Of course, there’s the Cabo of the clichés—the easy getaway, Spring break land, destination for sun and fun. But there’s another one. To me, it’s a quiet, crowd-free place that I visited with family friends as a teenager. Landing in the twin-engine plane on a dirt field was the entry into a foreign world. I snorkeled for the first time in Cabo San Lucas, dizzy with the colors swimming around me. I ate my first tortilla, still warm and wrapped in paper from the local tortillaria, and I learned first-hand not to drink the water. I was surrounded by Spanish, far from home, and completely entranced.
Photo Credit: Jeff Gunn
Some 20 years later when I returned, I was shocked. What had been quiet was now commercial. I was surrounded by the “comforts of home.” Costco, Walmart, Home Depot. There were traffic jams, bars built by rock stars, and restaurants serving All-American specials. And while the water was just as blue and the sun just as warm, I couldn’t help but feel that instead of getting it away from all, I was most disconcertingly right back in the middle.
So when my husband Jay suggested a Cabo getaway, I was dubious. Until he added that we’d be going, not to Cabo San Lucas, but to Cabo Pulmo. An hour’s drive north from the Los Cabos International Airport, Cabo Pulmo is a little fishing village on the Sea of Cortez that boasts absolutely no nightlife, no American chain stores, and no traffic. Instead, it has fresh tortillas from a small, local kitchen, outside restaurants where more than two parties constitutes a crowd, and one of only three living coral reefs in North America. Its waters are a national marine park, and look like it—no jet skies, no paragliders, just acres of sparkling blue water.
Photo Credit: Jeff Gunn
There are some sports fishermen who know about Cabo Pulmo (fishing is allowed two miles offshore), and a few particularly adventuresome divers have found it, but for the most part, the village remains undiscovered. It’s the quiet Cabo, low on commercialism and high on scenery, sunsets, and sandy stretches of long, lonely beach. To sweeten the deal, Jay told me that we’d be staying at El Encanto, a vacation rental built by a couple of friends. They’d been keeping Cabo Pulmo their secret for years.
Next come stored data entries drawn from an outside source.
Lemma aif_write_compressed_rows_loop_spec fuel : forall r buffer out total,
  0 <= r <= height -> (Z.to_nat (height - r) < fuel)%nat ->
  len buffer = width * (bpp + 2) -> 0 <= total <= SIZE_MAX ->
  aif_write_compressed_rows_loop fuel pixels width height bpp (width * bpp)
    buffer r out total
  = Some (out ++ compressed_stream pixels width bpp r (height - r),
          usize (total
                 + len (compressed_stream pixels width bpp r (height - r)))).
Proof.
  induction fuel as [|fuel IH]; intros r buffer out total Hr Hfuel Hbuf Htotal;
    [lia|].
  cbn [aif_write_compressed_rows_loop].
  destruct (Z.ltb_spec r height) as [Hlt|Hge].
  - destruct (row_in_image r) as (? & ? & ?); [lia|].
    destruct (row_view_len r) as [? ?]; [lia|].
    pose proof (compressed_row_len_bound r ltac:(lia)) as Hc.
    assert (width * (bpp + 2) <= 5 * UINT32_MAX).
    { rewrite (Z.mul_comm 5). apply Z.mul_le_mono_nonneg; lia. }
    rewrite (usize_small (r * (width * bpp))) by lia.
    fold (row_view pixels (width * bpp) r).
    destruct (compress_decompress_row (row_view pixels (width * bpp) r)
                width bpp buffer (malloc (width * bpp)))
      as (_ & -> & _); [done..|rewrite len_malloc; lia|].
    rewrite option_bind_Some.
    set (c := compressed_row (row_view pixels (width * bpp) r) width bpp) in *.
    rewrite !u8_small
      by (match goal with
          | |- _ <= Z.land ?x 255 < _ => pose proof (land_255_byte x); lia
          end).
    rewrite fwrite_spec by (vm_compute; split; congruence).
    rewrite option_bind_Some.
    rewrite fwrite_spec by (rewrite len_blit; lia).
    rewrite option_bind_Some.
    rewrite take_blit_0 by lia.
    rewrite u32_small by lia.
    rewrite IH by (rewrite ?len_blit; first [lia|apply usize_range]).
    rewrite (compressed_stream_cons _ _ _ r) by lia.
    replace (height - (r + 1)) with (height - r - 1) by lia.
    unfold row_record. fold c. simpl.
    rewrite <- !(assoc_L (++)). simpl.
    f_equal. f_equal.
    rewrite usize_add_r, usize_add_l. f_equal.
    rewrite !len_cons, len_app. lia.
  - assert (r = height) as -> by lia.
    rewrite Z.sub_diag, compressed_stream_nil, app_nil_r, len_nil, Z.add_0_r.
    by rewrite usize_small by lia.
Qed.

Lemma u16_idem x : u16 (u16 x) = u16 x.
Proof. unfold u16. by rewrite Z.mod_mod. Qed.

Lemma fread_slice n file pos :
  fread n (mkFILE file pos)
  = (slice file pos n, mkFILE file (pos + len (slice file pos n))).
Proof. done. Qed.

Lemma defined_Some {A} (a : A) : defined (Some a) = Done a.
Proof. done. Qed.

Lemma outcome_bind_Done {A B} (f : A -> outcome B) (a : A) :
  Done a ≫= f = f a.
Proof. done. Qed.

#[local] Arguments decompress_row : simpl never.
#[local] Arguments fread : simpl never.
#[local] Arguments read_le_u16 : simpl never.

#[local] Abbreviation decoded_upto := (decoded_upto pixels (width * bpp)).

Lemma decoded_upto_next full r :
  0 <= r < height -> decoded_upto full r ->
  decoded_upto
    (take (Z.to_nat (r * (width * bpp))) full
     ++ blit (drop (Z.to_nat (r * (width * bpp))) full) 0
          (slice pixels (r * (width * bpp)) (width * bpp)))
    (r + 1).
Proof.
  intros Hr [Hfull Htake].
  destruct (row_in_image r Hr) as (Hoff & Hrow_end & Hrb).
  set (rowdata := slice pixels (r * (width * bpp)) (width * bpp)).
  assert (len rowdata = width * bpp) as Hrowdata by (apply len_slice; lia).
  assert (len (drop (Z.to_nat (r * (width * bpp))) full)
          = len pixels - r * (width * bpp)) as Hdrop_len.
  { unfold len in *. rewrite length_drop. lia. }
  split.
  - rewrite len_app, len_blit by lia.
    unfold len in *. rewrite length_take. lia.
  - replace ((r + 1) * (width * bpp))
      with (r * (width * bpp) + width * bpp) by lia.
    rewrite Z2Nat.inj_add by lia.
    rewrite <- (take_take_drop pixels).
    fold (slice pixels (r * (width * bpp)) (width * bpp)). fold rowdata.
    rewrite <- Htake.
    assert (length (take (Z.to_nat (r * (width * bpp))) full)
            = Z.to_nat (r * (width * bpp))) as Hlen_take
      by (rewrite length_take; unfold len in *; lia).
    rewrite take_app_add' by done.
    f_equal. unfold blit. simpl.
    rewrite <- Hrowdata. unfold len. rewrite Nat2Z.id.
    by rewrite take_app_length.
Qed.

(** The record of row [r] as the loop of [aif_decompress_image] finds it
    at position [pos] of the file. *)
Lemma record_in_file file pos r :
  0 <= r < height -> 0 <= pos ->
  slice file pos (len (compressed_stream pixels width bpp r (height - r)))
  = compressed_stream pixels width bpp r (height - r) ->
  let c := compressed_row (row_view pixels (width * bpp) r) width bpp in
  slice file pos 2 = [Z.land (len c) 255; Z.land (Z.shiftr (len c) 8) 255]
  /\ slice file (pos + 2) (len c) = c
  /\ slice file (pos + 2 + len c)
       (len (compressed_stream pixels width bpp (r + 1) (height - (r + 1))))
     = compressed_stream pixels width bpp (r + 1) (height - (r + 1))
  /\ len (compressed_stream pixels width bpp r (height - r))
     = 2 + len c
       + len (compressed_stream pixels width bpp (r + 1) (height - (r + 1))).
Proof.
  intros Hr Hpos Hfile c.
  rewrite (compressed_stream_cons _ _ _ r) in Hfile |- * by lia.
  replace (height - r - 1) with (height - (r + 1)) in * by lia.
  unfold row_record in Hfile |- *. fold c in Hfile |- *.
  cbv zeta in Hfile |- *.
  rewrite <- !(assoc_L (++)) in Hfile |- *.
  rewrite !len_app. rewrite len_app in Hfile.
  apply slice_app_inv in Hfile as [Hprefix Hfile]; [|done].
  rewrite len_app in Hfile.
  apply slice_app_inv in Hfile as [Hdata Hfile]; [|unfold len; simpl; lia].
  change (len [Z.land (len c) 255; Z.land (Z.shiftr (len c) 8) 255])
    with 2 in *.
  split_and!; [done|done| |lia].
  etrans; [|exact Hfile]. f_equal; lia.
Qed.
As we headed north out of the airport, I wondered if we’d made the right decision. Cars and trucks, their hides as sun-worn as the surrounding landscape, zoomed past us, overtaking us on the two-lane highway and sending my heart into overdrive. Was this really a smart move? Wouldn’t we be happier at an all-inclusive resort where the only stress was deciding which fruit juice to have with breakfast? Not at all. Admittedly, the drive was long. And the ten miles of dirt road at the end of the journey seemed interminable. But as soon as we entered the gates of El Encanto, I knew we’d done the right thing.
Perhaps my favorite part of El Encanto is the front patio where you can sit and watch hummingbirds dance among a spectacular garden of succulents. And sit I did. Most mornings we made coffee, read, watched the hummingbirds, traced the progress of a few lizards, and sat mesmerized as the sun moved across the sky, casting shadows and washing over the walls as the colors of El Encanto bloomed. We could have stayed there in contented reclusion all week… except that there are some tantalizing temptations in the surrounding area.
Photo Credit: Jeff Gunn
Several blissfully empty beaches just a short drive from Cabo Pulmo enticed us to snorkeling and beachcombing. We also took a daily hike or run on a network of trails that lace the surrounding hills, and ate one meal out in “town” (which while delicious, seemed a little expensive at $30 for a shared entrée and two margaritas). And the one day we ventured far, spurred by the need to get more groceries at the Mega Supermarket in San Jose del Cabo (there are no markets to speak of near Cabo Pulmo), turned out a highlight of our much hoped-for getaway. An informal survey of two locals convinced us that rather than taking the highway back, we should take the northern route along the coast. Both routes are about a three-hour roundtrip, but the northern route, we were told, was far more beautiful.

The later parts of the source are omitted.